## EXERCISE DESCRIPTION:
Copy each line of the listing where the word "calls" can be found.

(DATA TO EXAMINE Opens)

(** * VesselTreeGenerator: the Slicer module of SEEGPlanner

    A shallow embedding of [VesselTreeGenerator.py]: the three stages of
    [VesselTreeGeneratorLogic] (median filter, sigmoid filter, signed Maurer
    distance) and the handlers of [VesselTreeGeneratorWidget] that drive them
    (noise-reduction buttons, Apply, threshold preview, "apply threshold and
    show 3D", Maurer distance).

    The module is glue code around 3D Slicer and SimpleITK.  What it owns is
    the order of the calls, their arguments, the guards in front of them and
    the nodes it creates and removes in the MRML scene; this is what the
    embedding keeps.  What the libraries compute is kept as a term:

    - an image is either raw voxel data or the application of a configured
      filter to an image ([Execute f img]); no library arithmetic is
      re-implemented here;
    - calls whose effect lives in the host application (dialogs, slice
      viewers, the segment editor and its effects, display nodes) are
      appended, in order and with their arguments, to a call log.

    Python exceptions are outcomes of a state-and-exception monad in which,
    as in Python, the mutations made before a [raise] stay in place.
    Console output, log records and time stamps ([print], [logging.info],
    [time.time]) are not modelled.  Library calls are taken to return. *)

From Stdlib Require Import ZArith QArith String.
From stdpp Require Import base option list gmap strings.

Local Open Scope string_scope.
Local Open Scope list_scope.

(** ** Python values *)

(** Identity of an MRML node object; a Python reference to a node is its
    identity, [None] is Python's [None]. *)
Definition NodeId := nat.

(** The exception classes the module raises. *)
Inductive exn : Type :=
| ValueError (msg : string)
| TypeError (msg : string)
| RuntimeError (msg : string)
| MRMLNodeNotFoundException (msg : string).

(** [str(e)] *)
Definition str (e : exn) : string :=
  match e with
  | ValueError msg | TypeError msg | RuntimeError msg
  | MRMLNodeNotFoundException msg => msg
  end.

(** A string built by the module: a literal, or a float rendered by the
    format specification [:g]. *)
Inductive pystr : Type :=
| Literal (s : string)
| FormatG (x : Q).

(** The line feed of the f-strings. *)
Definition LF : string := String (Ascii.ascii_of_nat 10) EmptyString.

(** Truth value of an optional string: [None] and [""] are false. *)
Definition truthy (s : option string) : bool :=
  match s with
  | Some "" | None => false
  | Some _ => true
  end.

(** ** SimpleITK *)

Module sitk.

Record MedianImageFilter : Type := { Radius : Z }.

Record SigmoidImageFilter : Type :=
  { Alpha : Q; Beta : Q; OutputMaximum : Q; OutputMinimum : Q }.

Record SignedMaurerDistanceMapImageFilter : Type :=
  { InsideIsPositive : bool;
    SquaredDistance : bool;
    UseImageSpacing : bool;
    BackgroundValue : Q }.

(** The filter objects as their constructors return them. *)
Definition MedianImageFilter_new : MedianImageFilter := {| Radius := 1 |}.

Definition SigmoidImageFilter_new : SigmoidImageFilter :=
  {| Alpha := 1; Beta := 0; OutputMaximum := 255; OutputMinimum := 0 |}.

Definition SignedMaurerDistanceMapImageFilter_new
  : SignedMaurerDistanceMapImageFilter :=
  {| InsideIsPositive := false; SquaredDistance := true;
     UseImageSpacing := false; BackgroundValue := 0 |}.

Definition SetRadius (r : Z) (_ : MedianImageFilter) : MedianImageFilter :=
  {| Radius := r |}.

Definition SetAlpha (a : Q) (f : SigmoidImageFilter) : SigmoidImageFilter :=
  {| Alpha := a; Beta := Beta f;
     OutputMaximum := OutputMaximum f; OutputMinimum := OutputMinimum f |}.

Definition SetBeta (b : Q) (f : SigmoidImageFilter) : SigmoidImageFilter :=
  {| Alpha := Alpha f; Beta := b;
     OutputMaximum := OutputMaximum f; OutputMinimum := OutputMinimum f |}.

Definition SetOutputMaximum (m : Q) (f : SigmoidImageFilter)
  : SigmoidImageFilter :=
  {| Alpha := Alpha f; Beta := Beta f;
     OutputMaximum := m; OutputMinimum := OutputMinimum f |}.

Definition SetOutputMinimum (m : Q) (f : SigmoidImageFilter)
  : SigmoidImageFilter :=
  {| Alpha := Alpha f; Beta := Beta f;
     OutputMaximum := OutputMaximum f; OutputMinimum := m |}.

Definition SetUseImageSpacing (b : bool)
  (f : SignedMaurerDistanceMapImageFilter)
  : SignedMaurerDistanceMapImageFilter :=
  {| InsideIsPositive := InsideIsPositive f;
     SquaredDistance := SquaredDistance f;
     UseImageSpacing := b; BackgroundValue := BackgroundValue f |}.

Definition SetSquaredDistance (b : bool)
  (f : SignedMaurerDistanceMapImageFilter)
  : SignedMaurerDistanceMapImageFilter :=
  {| InsideIsPositive := InsideIsPositive f;
     SquaredDistance := b;
     UseImageSpacing := UseImageSpacing f;
     BackgroundValue := BackgroundValue f |}.

Definition SetBackgroundValue (v : Q)
  (f : SignedMaurerDistanceMapImageFilter)
  : SignedMaurerDistanceMapImageFilter :=
  {| InsideIsPositive := InsideIsPositive f;
     SquaredDistance := SquaredDistance f;
     UseImageSpacing := UseImageSpacing f; BackgroundValue := v |}.

Definition SetInsideIsPositive (b : bool)
  (f : SignedMaurerDistanceMapImageFilter)
  : SignedMaurerDistanceMapImageFilter :=
  {| InsideIsPositive := b;
     SquaredDistance := SquaredDistance f;
     UseImageSpacing := UseImageSpacing f;
     BackgroundValue := BackgroundValue f |}.

(** A configured filter, ready for [Execute]. *)
Inductive Filter : Type :=
| Median (f : MedianImageFilter)
| Sigmoid (f : SigmoidImageFilter)
| SignedMaurerDistanceMap (f : SignedMaurerDistanceMapImageFilter).

Inductive PixelID : Type := sitkUInt8.

(** Volume data: what a node holds and what SimpleITK passes around. *)
Inductive Image : Type :=
| NoImageData                       (* a node that was never written *)
| Voxels (data : list Z)            (* raw voxel values *)
| Execute (f : Filter) (input : Image)
| Greater (img : Image) (c : Z)     (* [img > c] *)
| Cast (img : Image) (t : PixelID)
| ExportedLabelmap (segmentation : NodeId) (segmentIDs : list string)
    (reference : NodeId).

End sitk.


(** ** The host application *)

(** The node classes the module meets. *)
Inductive NodeClass : Type :=
| vtkMRMLScalarVolumeNode
| vtkMRMLLabelMapVolumeNode
| vtkMRMLSegmentationNode
| vtkMRMLColorTableNode.

Definition GetClassName (c : NodeClass) : string :=
  match c with
  | vtkMRMLScalarVolumeNode => "vtkMRMLScalarVolumeNode"
  | vtkMRMLLabelMapVolumeNode => "vtkMRMLLabelMapVolumeNode"
  | vtkMRMLSegmentationNode => "vtkMRMLSegmentationNode"
  | vtkMRMLColorTableNode => "vtkMRMLColorTableNode"
  end.

(** The class and its base classes; a labelmap volume is a scalar volume. *)
Definition class_chain (c : NodeClass) : list string :=
  match c with
  | vtkMRMLScalarVolumeNode =>
      ["vtkMRMLScalarVolumeNode"; "vtkMRMLVolumeNode"; "vtkMRMLNode"]
  | vtkMRMLLabelMapVolumeNode =>
      ["vtkMRMLLabelMapVolumeNode"; "vtkMRMLScalarVolumeNode";
       "vtkMRMLVolumeNode"; "vtkMRMLNode"]
  | vtkMRMLSegmentationNode => ["vtkMRMLSegmentationNode"; "vtkMRMLNode"]
  | vtkMRMLColorTableNode =>
      ["vtkMRMLColorTableNode"; "vtkMRMLColorNode"; "vtkMRMLNode"]
  end.

Definition IsA (c : NodeClass) (className : string) : bool :=
  bool_decide (className ∈ class_chain c).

(DATA TO EXAMINE Closes)

## ANSWER AREA:
    the order of the calls, their arguments, the guards in front of them and
    - calls whose effect lives in the host application (dialogs, slice
    [time.time]) are not modelled.  Library calls are taken to return. *)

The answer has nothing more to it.